Sino-Singapore Jingwei, November 29. As of the close of trading at noon on the 29th, the three major indexes closed mixed.

The Shanghai Composite Index fell 0.04% to 3,562.70 points.

The Shenzhen Component Index rose 0.28% to 14,817.84 points.

The GEM index rose 0.94% to 3,501.49 points.

  On the disk, the tobacco, carbon fiber, and large aircraft sectors led the two markets.

The sectors such as airport shipping, data security, scenic spots and tourism were among the top decliners.

Wind screenshot

  Up to now, the ratio of all trading stocks in Shanghai and Shenzhen stocks is 1729:2777, with 67 daily limit and 2 daily limit.

  In terms of northbound funds, the morning net inflow of northbound funds exceeded 4.7 billion yuan, of which the inflow of Shanghai Stock Connect exceeded 800 million yuan, and the inflow of Shenzhen Stock Connect exceeded 3.9 billion yuan.

  In terms of individual stocks, the current daily limit shares are as follows: China Energy Construction (9.86%), Penghui Energy (20.00%), Innuovo (9.98%), Hengdian Dongci (10.02%), Boyun New Materials (10.01%).

The limit-down stocks are as follows: Beite Technology (-9.99%).

  The top five stocks with turnover rate are: Zhenyang Development, Actions Technology, Demais, Yunlu Shares, and Zhengqiang Shares, which are 56.353%, 55.334%, 45.882%, 44.425%, and 40.778%, respectively.

  Ping An Securities pointed out that in the short term, the A-share market will continue to consolidate in order to absorb the disturbance caused by the increasing uncertainty of the stage. However, under the background of stable growth + risk prevention, the marginal improvement effect of the medium-term policy is expected to gradually strengthen, and it is recommended to focus on more policies. The three main lines of deterministic green transformation, technological innovation, and consumption upgrade shall be allocated in a balanced manner.

  Shenang Securities believes that the recent spread of the new mutant virus is accumulating, and the global unblocking date will be significantly delayed.

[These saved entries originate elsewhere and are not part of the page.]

Lemma step_lastRecv id ra s e :
  lastRecvUnix (step id ra s e) =
  match e with EvDatagram _ _ now => now / second_ns | _ => lastRecvUnix s end.
Proof.
  destruct e as [d a now| |[c|]| |now|cerr]; cbn [step]; try done.
  - unfold udpHealth_ping, slice_to. by case_bool_decide.
  - unfold udpHealth_check. by case_match.
  - unfold tcpHealth_turn. by case_match.
Qed.

Lemma step_health id ra s e :
  (checks_udp e = false → udpHealthy (step id ra s e) = udpHealthy s) ∧
  (checks_tcp e = false → tcpHealthy (step id ra s e) = tcpHealthy s).
Proof.
  destruct e as [d a now| |[c|]| |now|cerr]; cbn [step checks_udp checks_tcp]; try done.
  - unfold udpHealth_ping, slice_to. by case_bool_decide.
  - unfold udpHealth_check. by case_match.
  - unfold tcpHealth_turn. by case_match.
Qed.

Lemma run_lastRecv id ra es : lastRecvUnix (run id ra es) = last_datagram es.
Proof.
  unfold run, last_datagram. change 0 with (lastRecvUnix services0). generalize services0.
  induction es as [|e es IH]; intros s; cbn [foldl]; [done|]. rewrite IH, step_lastRecv.
  by destruct e.
Qed.

Lemma health_kept id ra s es :
  (forallb (λ e, negb (checks_udp e)) es = true →
     udpHealthy (foldl (step id ra) s es) = udpHealthy s) ∧
  (forallb (λ e, negb (checks_tcp e)) es = true →
     tcpHealthy (foldl (step id ra) s es) = tcpHealthy s).
Proof.
  revert s. induction es as [|e es IH]; intros s; cbn [foldl forallb]; [done|].
  destruct (step_health id ra s e) as [H1 H2]. destruct (IH (step id ra s e)) as [I1 I2].
  split; intros [Ha Hb]%andb_true_iff; apply negb_true_iff in Ha;
    [rewrite I1, H1 by done|rewrite I2, H2 by done]; done.
Qed.

(** The reported health is what was observed.  In every run of the loops, from the last
    check on and until the next one, the UDP relay is reported healthy exactly when
    a datagram had come in less than thirty seconds before that check (counted from the
    start of its second), and the TCP relay exactly when the last dial over it succeeded
    or failed with an error that mentions 447. *)
Theorem health_is_observed id ra pre post now cerr :
  (forallb (λ e, negb (checks_udp e)) post = true →
   udpHealthy (run id ra (pre ++ EvCheckUDP now :: post)) =
     (now - last_datagram pre * second_ns <? 30 * second_ns)) ∧
  (forallb (λ e, negb (checks_tcp e)) post = true →
   tcpHealthy (run id ra (pre ++ EvCheckTCP cerr :: post)) = tcp_alive cerr).
Proof.
  unfold run. rewrite !foldl_app. fold (run id ra pre). cbn [foldl].
  split; intros Hp; [rewrite (proj1 (health_kept _ _ _ _) Hp)|rewrite (proj2 (health_kept _ _ _ _) Hp)];
    cbn [step].
  - unfold udpHealth_check. rewrite run_lastRecv. by destruct (_ <? _).
  - unfold tcpHealth_turn, tcp_alive. destruct cerr as [e|]; [|done]. by destruct (Index _ e).
Qed.

Lemma health_is_observed_witness :
  udpHealthy (run (make_bytes 96) [] ([EvDatagram [] [] (70 * second_ns)] ++ [EvCheckUDP (81 * second_ns)])) = true.
Proof.
  exact (proj1 (health_is_observed (make_bytes 96) [] [EvDatagram [] [] (70 * second_ns)] []
    (81 * second_ns) None) eq_refl).
Defined.

(** A node is reported unhealthy, and its status as online, before the first check. *)
Lemma status_before_check n uptime :
  getHealth services0 = (false, false) ∧
  str "  ✅ STATUS         ONLINE" ∈ printStatus false false uptime n.
Proof. split; [done|]. unfold printStatus. do 14 right. left. Qed.

(** *** Two nodes answer each other for ever *)

(** Datagrams between the relays [a] and [b] of two nodes: the source, the
    destination and the text; each is delivered to [udpReadLoop] of its destination. *)
Definition deliver (ids : bytes → bytes) (m : bytes * bytes * bytes) : list (bytes * bytes * bytes) :=
  let '(src, dst, data) := m in
  omap (λ x, match x with SentUDP t to => Some (dst, to, t) | _ => None end)
    (outbox (udpReadLoop_turn (ids dst) (Some (data, src)) 0 services0)).

Definition round (ids : bytes → bytes) (flight : list (bytes * bytes * bytes)) : list (bytes * bytes * bytes) :=
  concat (map (deliver ids) flight).

Lemma reply_storm ids a b data n :
  ∃ src dst t, Nat.iter (S n) (round ids) [(a, b, data)] = [(src, dst, greeting t)] ∧
    ((src = a ∧ dst = b) ∨ (src = b ∧ dst = a)).
Proof.
  induction n as [|n (src & dst & t & IH & Hc)].
  - exists b, a, (ids b). cbn. auto.
  - exists dst, src, (ids dst). rewrite Nat.iter_succ, IH. cbn. split; [done|]. destruct Hc; tauto.
Qed.

(** ** Evaluation *)

Module ToyTurn.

It is expected that there will be some suppression of market risk appetite in the short term.

For A shares, the expectation of stable cross-year liquidity globally has been further confirmed.

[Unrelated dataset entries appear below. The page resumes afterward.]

Lemma scan_stats_lookup l k :
  scan_stats l !! k = if bool_decide (occurrences k l = 0) then None else Some (occurrences k l).
Proof.
  induction l as [|r l IH] using rev_ind; [apply lookup_empty|].
  rewrite scan_stats_snoc. unfold count_one.
  pose proof (occurrences_snoc k l r) as Ho.
  assert (0 ≤ occurrences k l) as Hpos by apply zlen_nonneg.
  rewrite Ho. destruct (stat_key (testRelay r)) as [k'|] eqn:Ek.
  - destruct (decide (k' = k)) as [->|Hne].
    + rewrite lookup_insert_eq, (bool_decide_true (has_key k r)) by done.
      rewrite bool_decide_false by lia. f_equal. rewrite IH. clear Ho IH.
      destruct (decide (occurrences k l = 0)) as [H0|H0]; [rewrite bool_decide_true, H0 by done|rewrite bool_decide_false by done]; done.
    + rewrite lookup_insert_ne by done. rewrite (bool_decide_false (has_key k r)) by (unfold has_key; congruence).
      by rewrite Z.add_0_r.
  - rewrite (bool_decide_false (has_key k r)) by (unfold has_key; congruence). by rewrite Z.add_0_r.
Qed.

(** The summary does not depend on the schedule: in whatever order the concurrent probes finish, the
    statistics are the same, and the count under a key is the number of endpoints with
    that outcome; every endpoint is counted, under SUCCESS exactly when the stack came up
    and circuit v1 answered with code 100. *)
Theorem scan_summary l l' :
  l ≡ₚ l' →
  scan_stats l = scan_stats l' ∧
  (∀ k, default 0 (scan_stats l !! k) = occurrences k l) ∧
  (∀ r, is_Some (stat_key (testRelay r))) ∧
  (∀ r, has_key (str "SUCCESS(100)") r ↔ YamuxOK r = true ∧ (V1 r).1 = (true, 100)).
Proof.
  intros Hp. split_and!.
  - apply map_eq. intros k. rewrite !scan_stats_lookup.
    assert (occurrences k l = occurrences k l') as -> by (unfold occurrences, zlen; by rewrite Hp). done.
  - intros k. rewrite scan_stats_lookup. by case_bool_decide as H0; cbn; rewrite ?H0.
  - intros r. unfold testRelay. destruct (YamuxOK r); cbn [negb]; [|by eexists].
    destruct (V1 r) as [[v1ok code] st]. destruct v1ok; [|by eexists]. cbn. destruct (code =? 100); by eexists.
  - intros r. unfold has_key, testRelay. destruct (YamuxOK r); cbn [negb]; [|split; [intros H; vm_compute in H; discriminate H|by intros [? _]]].
    destruct (V1 r) as [[v1ok code] st]. cbn [fst]. destruct v1ok.
    + cbn [stat_key]. destruct (code =? 100) eqn:Ec; zbool.
      * subst. split; [done|]. by intros _.
      * split; [|intros [_ [= ->]]; done]. intros H. apply (inj Some) in H. vm_compute in H. discriminate H.
    + split; [intros H; vm_compute in H; discriminate H|by intros [_ [= ]]].
Qed.

Lemma scan_summary_witness :
  scan_stats [no_detect true 0 true true; no_detect false 0 false false] =
  scan_stats [no_detect false 0 false false; no_detect true 0 true true].
Proof. apply scan_summary. constructor. Defined.

(** ** The verdict *)

(** The report of a probe that reached yamux ends with the verdict, which is the one
    of the two protocols; one that did not has no verdict. *)
Lemma report_verdict {E} addr r lines :
  @printResult E addr r = Ret lines → TCPOK r = true →
  (YamuxOK r = true → list.last lines = Some (str "  RELAY CAPABLE:" ++ relay_verdict r)) ∧
  (YamuxOK r = false → length lines = 4%nat) ∧
  (relay_verdict r ≠ str " NO" ↔
     (V1 r).1 = (true, 100) ∨ (h_ok (V2Hop r) = true ∧ h_status (V2Hop r) = 100 ∧ V2StopOK r = true)).
Proof.
  intros H Ht. split_and!.
  - intros Hy. unfold printResult in H. rewrite Ht, Hy in H. cbn [negb] in H.
    apply bind_ret_inv in H as (hop & _ & H). apply (inj Ret) in H as <-.
    rewrite !(assoc_L (++)). apply last_snoc.
  - intros Hy. unfold printResult in H. rewrite Ht, Hy in H. cbn [negb] in H. by injection H as <-.
  - unfold relay_verdict. destruct (V1 r) as [[v1ok code] st]. cbn [fst].
    destruct (v1ok && (code =? 100)) eqn:E1; zbool.
    { subst. split; [by left|]. intros _. by vm_compute. }
    assert ((v1ok, code) ≠ (true, 100)) as Hn by (intros [= -> ->]; done).
    destruct (h_ok (V2Hop r) && (h_status (V2Hop r) =? 100) && V2StopOK r) eqn:E2; zbool.
    + split; [by right|]. intros _. by vm_compute.
    + split; [done|]. intros [?|(A & B & C)]; [done|]. rewrite A, B, C in E2. done.
Qed.

Example duration_texts :
  map duration_text [0; 15; 1500; 2000000; 1234567890; 61000000000; 3600000000000; -5000000000] =
  [str "0s"; str "15ns"; str "1.5µs"; str "2ms"; str "1.23456789s"; str "1m1s"; str "1h0m0s"; str "-5s"].
Proof. vm_compute. reflexivity. Qed.

Lemma endpoints_exact_example :
  scan_endpoints [[str "/ip4/8.8.8.8/tcp/4001/p2p/Qm"; str "/ip4/10.0.0.1/tcp/4001"];
                  [str "/ip4/8.8.8.8/tcp/4001"; str "/ip6/::1/tcp/1"; []]] = [str "8.8.8.8:4001"].
Proof. vm_compute. reflexivity. Qed.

It is recommended to continue to lay out the new energy and high-end equipment manufacturing high-prosperity track that will continue to maintain high growth in 2022, and the related lithium battery, semiconductor and other industrial chains will continue to maintain high growth expectations.

(Zhongxin Jingwei APP)

(The opinions in the article are for reference only and do not constitute investment advice. Investment is risky and you need to be cautious when entering the market.)